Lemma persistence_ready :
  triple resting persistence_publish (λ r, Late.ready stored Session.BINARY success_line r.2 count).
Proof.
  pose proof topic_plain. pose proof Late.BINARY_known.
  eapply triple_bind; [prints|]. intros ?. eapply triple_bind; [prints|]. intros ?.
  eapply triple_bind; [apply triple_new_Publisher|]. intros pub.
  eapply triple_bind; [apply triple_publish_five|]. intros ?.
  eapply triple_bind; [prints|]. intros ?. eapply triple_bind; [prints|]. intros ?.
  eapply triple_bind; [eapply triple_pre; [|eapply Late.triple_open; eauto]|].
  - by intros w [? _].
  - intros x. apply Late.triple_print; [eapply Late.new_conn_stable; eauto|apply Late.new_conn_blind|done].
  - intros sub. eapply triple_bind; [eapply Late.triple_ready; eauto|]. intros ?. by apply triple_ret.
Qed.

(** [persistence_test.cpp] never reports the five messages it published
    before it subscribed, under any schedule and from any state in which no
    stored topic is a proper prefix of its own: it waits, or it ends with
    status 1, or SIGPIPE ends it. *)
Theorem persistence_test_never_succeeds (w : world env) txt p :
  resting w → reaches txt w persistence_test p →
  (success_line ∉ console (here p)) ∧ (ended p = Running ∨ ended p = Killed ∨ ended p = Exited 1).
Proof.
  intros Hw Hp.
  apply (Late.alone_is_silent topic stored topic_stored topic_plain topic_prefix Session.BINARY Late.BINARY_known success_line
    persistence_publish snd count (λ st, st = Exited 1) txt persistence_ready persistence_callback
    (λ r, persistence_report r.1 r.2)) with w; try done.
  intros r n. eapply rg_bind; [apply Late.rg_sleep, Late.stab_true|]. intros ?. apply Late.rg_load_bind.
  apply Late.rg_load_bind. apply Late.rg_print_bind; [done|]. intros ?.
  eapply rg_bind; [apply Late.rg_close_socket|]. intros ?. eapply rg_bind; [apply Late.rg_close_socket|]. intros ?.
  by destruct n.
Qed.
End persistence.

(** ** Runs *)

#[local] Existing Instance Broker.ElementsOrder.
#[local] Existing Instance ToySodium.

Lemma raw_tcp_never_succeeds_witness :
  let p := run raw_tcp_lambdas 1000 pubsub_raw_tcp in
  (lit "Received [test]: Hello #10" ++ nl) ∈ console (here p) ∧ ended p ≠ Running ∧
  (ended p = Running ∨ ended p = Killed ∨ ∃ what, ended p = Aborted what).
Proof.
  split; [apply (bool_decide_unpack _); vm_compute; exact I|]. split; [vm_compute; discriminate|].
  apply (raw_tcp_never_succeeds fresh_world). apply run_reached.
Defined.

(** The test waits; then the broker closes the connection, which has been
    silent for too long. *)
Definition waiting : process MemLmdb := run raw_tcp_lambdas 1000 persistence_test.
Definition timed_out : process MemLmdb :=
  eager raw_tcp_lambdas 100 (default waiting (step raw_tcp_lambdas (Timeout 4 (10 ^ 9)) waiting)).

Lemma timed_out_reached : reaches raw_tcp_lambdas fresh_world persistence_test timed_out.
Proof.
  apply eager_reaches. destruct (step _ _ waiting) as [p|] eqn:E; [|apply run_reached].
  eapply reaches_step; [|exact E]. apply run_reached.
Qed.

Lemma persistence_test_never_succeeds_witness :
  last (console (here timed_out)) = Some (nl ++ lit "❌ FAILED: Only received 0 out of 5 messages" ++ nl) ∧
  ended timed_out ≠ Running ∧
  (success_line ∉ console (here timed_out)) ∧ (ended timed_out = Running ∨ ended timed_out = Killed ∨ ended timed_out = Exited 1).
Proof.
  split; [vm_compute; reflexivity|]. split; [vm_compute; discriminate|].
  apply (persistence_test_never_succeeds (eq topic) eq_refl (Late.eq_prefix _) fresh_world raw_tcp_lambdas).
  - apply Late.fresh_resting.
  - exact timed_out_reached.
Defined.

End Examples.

--*--

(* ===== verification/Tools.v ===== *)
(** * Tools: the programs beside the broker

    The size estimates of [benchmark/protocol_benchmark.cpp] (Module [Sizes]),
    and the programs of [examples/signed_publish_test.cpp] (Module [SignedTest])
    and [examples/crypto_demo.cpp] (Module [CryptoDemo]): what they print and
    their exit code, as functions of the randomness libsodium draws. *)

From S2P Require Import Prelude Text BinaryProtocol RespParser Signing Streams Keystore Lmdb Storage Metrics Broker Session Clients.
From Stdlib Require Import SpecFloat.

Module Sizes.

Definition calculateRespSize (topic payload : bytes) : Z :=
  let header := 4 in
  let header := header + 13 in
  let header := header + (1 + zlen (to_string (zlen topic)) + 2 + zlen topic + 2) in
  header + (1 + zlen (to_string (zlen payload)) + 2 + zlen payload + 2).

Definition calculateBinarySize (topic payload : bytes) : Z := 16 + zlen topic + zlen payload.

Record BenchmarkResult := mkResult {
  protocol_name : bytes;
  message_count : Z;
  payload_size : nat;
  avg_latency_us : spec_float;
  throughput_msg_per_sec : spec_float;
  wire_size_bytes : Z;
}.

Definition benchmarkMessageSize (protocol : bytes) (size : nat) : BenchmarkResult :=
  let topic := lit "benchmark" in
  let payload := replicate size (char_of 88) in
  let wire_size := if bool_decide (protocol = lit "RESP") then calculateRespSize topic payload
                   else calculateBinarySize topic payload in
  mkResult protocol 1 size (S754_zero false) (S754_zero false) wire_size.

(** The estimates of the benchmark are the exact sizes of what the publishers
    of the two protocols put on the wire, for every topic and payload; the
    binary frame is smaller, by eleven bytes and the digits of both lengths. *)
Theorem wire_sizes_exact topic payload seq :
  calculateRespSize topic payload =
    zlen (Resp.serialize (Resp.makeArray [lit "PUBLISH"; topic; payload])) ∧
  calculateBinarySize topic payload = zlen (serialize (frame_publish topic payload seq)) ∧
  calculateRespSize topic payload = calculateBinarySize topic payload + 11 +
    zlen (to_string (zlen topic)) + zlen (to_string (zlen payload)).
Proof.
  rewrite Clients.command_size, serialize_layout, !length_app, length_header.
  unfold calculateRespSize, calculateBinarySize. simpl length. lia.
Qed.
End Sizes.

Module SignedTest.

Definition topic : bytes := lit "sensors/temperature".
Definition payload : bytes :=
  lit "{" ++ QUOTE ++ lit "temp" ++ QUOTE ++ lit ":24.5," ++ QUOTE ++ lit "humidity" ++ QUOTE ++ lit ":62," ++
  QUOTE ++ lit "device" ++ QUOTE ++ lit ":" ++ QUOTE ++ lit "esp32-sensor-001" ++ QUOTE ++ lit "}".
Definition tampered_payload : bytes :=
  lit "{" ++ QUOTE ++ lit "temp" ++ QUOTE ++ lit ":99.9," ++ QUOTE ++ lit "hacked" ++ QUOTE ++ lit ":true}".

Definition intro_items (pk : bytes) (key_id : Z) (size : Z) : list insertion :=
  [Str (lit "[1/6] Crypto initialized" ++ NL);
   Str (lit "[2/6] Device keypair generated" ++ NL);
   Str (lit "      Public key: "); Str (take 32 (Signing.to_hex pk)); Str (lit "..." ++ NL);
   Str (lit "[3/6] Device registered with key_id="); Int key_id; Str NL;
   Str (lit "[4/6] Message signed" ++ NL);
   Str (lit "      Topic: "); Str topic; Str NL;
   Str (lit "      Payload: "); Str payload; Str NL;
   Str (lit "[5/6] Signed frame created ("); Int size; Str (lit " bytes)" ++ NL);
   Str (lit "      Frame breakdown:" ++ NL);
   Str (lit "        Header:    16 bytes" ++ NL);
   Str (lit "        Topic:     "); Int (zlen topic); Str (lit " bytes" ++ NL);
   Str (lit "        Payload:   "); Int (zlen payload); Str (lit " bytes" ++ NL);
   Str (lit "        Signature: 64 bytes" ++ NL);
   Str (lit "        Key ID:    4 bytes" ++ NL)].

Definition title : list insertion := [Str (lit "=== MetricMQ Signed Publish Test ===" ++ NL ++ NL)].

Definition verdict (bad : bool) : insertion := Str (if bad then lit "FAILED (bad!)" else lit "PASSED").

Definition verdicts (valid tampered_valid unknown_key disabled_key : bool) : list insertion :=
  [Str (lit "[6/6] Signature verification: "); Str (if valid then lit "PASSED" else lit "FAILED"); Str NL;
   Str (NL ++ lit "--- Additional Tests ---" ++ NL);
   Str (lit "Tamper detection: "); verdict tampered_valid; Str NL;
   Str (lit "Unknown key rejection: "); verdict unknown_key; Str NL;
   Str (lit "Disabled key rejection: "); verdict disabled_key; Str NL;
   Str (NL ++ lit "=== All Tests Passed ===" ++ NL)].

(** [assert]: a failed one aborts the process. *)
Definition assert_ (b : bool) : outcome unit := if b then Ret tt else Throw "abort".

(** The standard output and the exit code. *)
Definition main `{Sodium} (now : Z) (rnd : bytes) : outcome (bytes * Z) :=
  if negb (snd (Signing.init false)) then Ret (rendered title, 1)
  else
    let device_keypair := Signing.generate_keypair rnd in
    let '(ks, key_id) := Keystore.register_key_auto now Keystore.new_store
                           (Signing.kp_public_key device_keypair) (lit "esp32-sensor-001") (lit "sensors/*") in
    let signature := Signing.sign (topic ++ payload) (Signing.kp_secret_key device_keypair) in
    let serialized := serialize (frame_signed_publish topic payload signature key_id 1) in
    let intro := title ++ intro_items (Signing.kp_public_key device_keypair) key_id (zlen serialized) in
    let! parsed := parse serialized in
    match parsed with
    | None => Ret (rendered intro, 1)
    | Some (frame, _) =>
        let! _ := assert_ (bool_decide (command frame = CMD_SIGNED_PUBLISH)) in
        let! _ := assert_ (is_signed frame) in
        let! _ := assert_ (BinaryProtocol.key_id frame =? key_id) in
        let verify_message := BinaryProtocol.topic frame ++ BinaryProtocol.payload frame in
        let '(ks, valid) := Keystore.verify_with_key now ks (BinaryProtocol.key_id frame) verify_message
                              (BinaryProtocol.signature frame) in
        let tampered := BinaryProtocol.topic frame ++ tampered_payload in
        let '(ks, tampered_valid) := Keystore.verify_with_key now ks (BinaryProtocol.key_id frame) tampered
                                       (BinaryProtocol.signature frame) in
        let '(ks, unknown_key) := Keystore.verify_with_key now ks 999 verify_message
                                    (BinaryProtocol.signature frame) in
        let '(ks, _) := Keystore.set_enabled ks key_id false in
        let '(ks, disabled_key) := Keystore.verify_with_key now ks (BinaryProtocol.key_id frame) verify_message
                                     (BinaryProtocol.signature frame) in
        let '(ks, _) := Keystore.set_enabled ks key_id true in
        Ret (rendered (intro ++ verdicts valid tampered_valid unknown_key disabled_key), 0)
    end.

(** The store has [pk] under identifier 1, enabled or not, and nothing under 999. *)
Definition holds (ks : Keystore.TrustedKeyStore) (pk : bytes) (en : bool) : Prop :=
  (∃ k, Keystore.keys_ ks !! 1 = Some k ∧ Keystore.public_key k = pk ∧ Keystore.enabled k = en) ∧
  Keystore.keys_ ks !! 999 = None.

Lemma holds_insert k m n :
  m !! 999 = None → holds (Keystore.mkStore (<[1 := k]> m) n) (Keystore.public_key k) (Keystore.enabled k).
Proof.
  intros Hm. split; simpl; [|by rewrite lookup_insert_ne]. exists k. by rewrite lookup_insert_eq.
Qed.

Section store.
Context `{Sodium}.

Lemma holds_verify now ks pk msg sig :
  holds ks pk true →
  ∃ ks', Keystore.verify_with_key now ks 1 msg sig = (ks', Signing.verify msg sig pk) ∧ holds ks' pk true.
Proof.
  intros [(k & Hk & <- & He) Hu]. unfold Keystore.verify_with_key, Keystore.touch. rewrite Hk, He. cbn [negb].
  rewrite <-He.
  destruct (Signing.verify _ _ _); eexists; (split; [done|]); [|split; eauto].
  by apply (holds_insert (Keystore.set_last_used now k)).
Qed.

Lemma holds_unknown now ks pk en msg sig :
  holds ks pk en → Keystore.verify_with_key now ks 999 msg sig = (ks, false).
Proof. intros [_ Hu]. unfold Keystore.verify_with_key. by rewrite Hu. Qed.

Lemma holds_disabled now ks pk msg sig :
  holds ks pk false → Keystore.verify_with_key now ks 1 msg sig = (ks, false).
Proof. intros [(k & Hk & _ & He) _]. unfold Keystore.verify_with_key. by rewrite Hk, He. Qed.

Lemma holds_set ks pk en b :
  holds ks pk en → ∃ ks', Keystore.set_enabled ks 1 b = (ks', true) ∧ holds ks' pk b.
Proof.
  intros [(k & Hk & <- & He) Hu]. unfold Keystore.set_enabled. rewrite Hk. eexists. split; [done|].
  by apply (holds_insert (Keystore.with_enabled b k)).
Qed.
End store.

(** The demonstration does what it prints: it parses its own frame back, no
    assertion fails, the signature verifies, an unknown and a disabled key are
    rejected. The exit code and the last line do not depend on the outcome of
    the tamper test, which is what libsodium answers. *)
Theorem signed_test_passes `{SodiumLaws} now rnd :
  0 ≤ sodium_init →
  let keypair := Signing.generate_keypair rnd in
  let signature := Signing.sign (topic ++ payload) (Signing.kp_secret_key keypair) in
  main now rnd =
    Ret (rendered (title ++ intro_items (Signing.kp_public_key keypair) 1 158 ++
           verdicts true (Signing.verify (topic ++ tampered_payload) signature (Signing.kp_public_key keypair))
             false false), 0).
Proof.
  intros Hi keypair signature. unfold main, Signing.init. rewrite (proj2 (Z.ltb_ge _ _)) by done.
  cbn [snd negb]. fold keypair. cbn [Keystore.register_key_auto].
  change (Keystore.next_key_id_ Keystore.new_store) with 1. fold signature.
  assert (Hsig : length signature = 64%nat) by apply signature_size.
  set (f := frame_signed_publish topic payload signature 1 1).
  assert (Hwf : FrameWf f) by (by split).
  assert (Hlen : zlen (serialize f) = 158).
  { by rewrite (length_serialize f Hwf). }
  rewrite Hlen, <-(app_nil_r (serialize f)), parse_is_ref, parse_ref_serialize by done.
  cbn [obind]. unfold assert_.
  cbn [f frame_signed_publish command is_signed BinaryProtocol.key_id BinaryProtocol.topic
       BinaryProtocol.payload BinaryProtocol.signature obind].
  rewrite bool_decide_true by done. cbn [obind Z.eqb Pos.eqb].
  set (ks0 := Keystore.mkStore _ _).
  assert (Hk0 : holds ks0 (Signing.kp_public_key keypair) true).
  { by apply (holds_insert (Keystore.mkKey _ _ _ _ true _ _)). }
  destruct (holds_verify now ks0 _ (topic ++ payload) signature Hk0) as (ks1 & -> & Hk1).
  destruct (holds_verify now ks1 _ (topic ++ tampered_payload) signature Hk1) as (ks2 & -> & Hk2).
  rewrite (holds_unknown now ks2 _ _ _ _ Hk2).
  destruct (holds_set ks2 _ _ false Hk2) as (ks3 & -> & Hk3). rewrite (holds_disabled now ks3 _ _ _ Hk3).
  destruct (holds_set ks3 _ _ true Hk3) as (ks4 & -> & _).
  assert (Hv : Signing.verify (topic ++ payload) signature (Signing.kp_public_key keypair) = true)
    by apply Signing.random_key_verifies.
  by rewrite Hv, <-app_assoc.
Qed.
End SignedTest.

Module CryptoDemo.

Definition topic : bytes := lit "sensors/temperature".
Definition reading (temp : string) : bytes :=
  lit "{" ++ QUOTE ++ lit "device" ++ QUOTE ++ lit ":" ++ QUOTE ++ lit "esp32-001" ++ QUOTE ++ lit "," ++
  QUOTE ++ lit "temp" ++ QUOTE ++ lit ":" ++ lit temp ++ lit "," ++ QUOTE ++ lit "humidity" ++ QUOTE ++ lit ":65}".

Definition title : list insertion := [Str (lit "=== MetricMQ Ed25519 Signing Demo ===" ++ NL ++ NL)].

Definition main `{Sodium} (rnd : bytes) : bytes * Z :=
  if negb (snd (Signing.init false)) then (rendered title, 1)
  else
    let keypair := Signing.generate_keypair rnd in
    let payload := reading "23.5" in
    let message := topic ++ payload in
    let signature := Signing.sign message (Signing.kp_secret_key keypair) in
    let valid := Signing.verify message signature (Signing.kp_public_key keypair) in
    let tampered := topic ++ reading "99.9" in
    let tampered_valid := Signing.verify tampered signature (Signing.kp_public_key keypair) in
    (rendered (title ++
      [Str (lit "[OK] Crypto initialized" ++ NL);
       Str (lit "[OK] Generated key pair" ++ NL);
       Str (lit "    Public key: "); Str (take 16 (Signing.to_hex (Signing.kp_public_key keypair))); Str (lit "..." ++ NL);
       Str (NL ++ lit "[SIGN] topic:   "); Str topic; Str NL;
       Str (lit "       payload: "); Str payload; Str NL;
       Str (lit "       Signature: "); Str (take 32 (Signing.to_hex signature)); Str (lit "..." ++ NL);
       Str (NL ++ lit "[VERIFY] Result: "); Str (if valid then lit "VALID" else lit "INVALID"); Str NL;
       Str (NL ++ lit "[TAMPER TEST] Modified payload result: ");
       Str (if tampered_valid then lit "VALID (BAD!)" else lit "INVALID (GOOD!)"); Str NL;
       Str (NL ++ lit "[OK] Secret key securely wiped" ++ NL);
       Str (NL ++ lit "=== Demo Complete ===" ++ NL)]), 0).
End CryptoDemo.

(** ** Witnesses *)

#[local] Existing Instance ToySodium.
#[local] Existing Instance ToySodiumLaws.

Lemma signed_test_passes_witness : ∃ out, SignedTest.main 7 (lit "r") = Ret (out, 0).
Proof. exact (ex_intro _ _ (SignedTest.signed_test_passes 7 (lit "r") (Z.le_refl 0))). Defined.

--*--

» YOUR GOAL
Of all the entries above, repeat only the lines from the line that has "set (ks0 := Keystore.mkStore _ _)." to the line that has "rewrite (holds_unknown now", both lines included, exactly.

» RESULT FOR THIS EXERCISE
  set (ks0 := Keystore.mkStore _ _).
  assert (Hk0 : holds ks0 (Signing.kp_public_key keypair) true).
  { by apply (holds_insert (Keystore.mkKey _ _ _ _ true _ _)). }
  destruct (holds_verify now ks0 _ (topic ++ payload) signature Hk0) as (ks1 & -> & Hk1).
  destruct (holds_verify now ks1 _ (topic ++ tampered_payload) signature Hk1) as (ks2 & -> & Hk2).
  rewrite (holds_unknown now ks2 _ _ _ _ Hk2).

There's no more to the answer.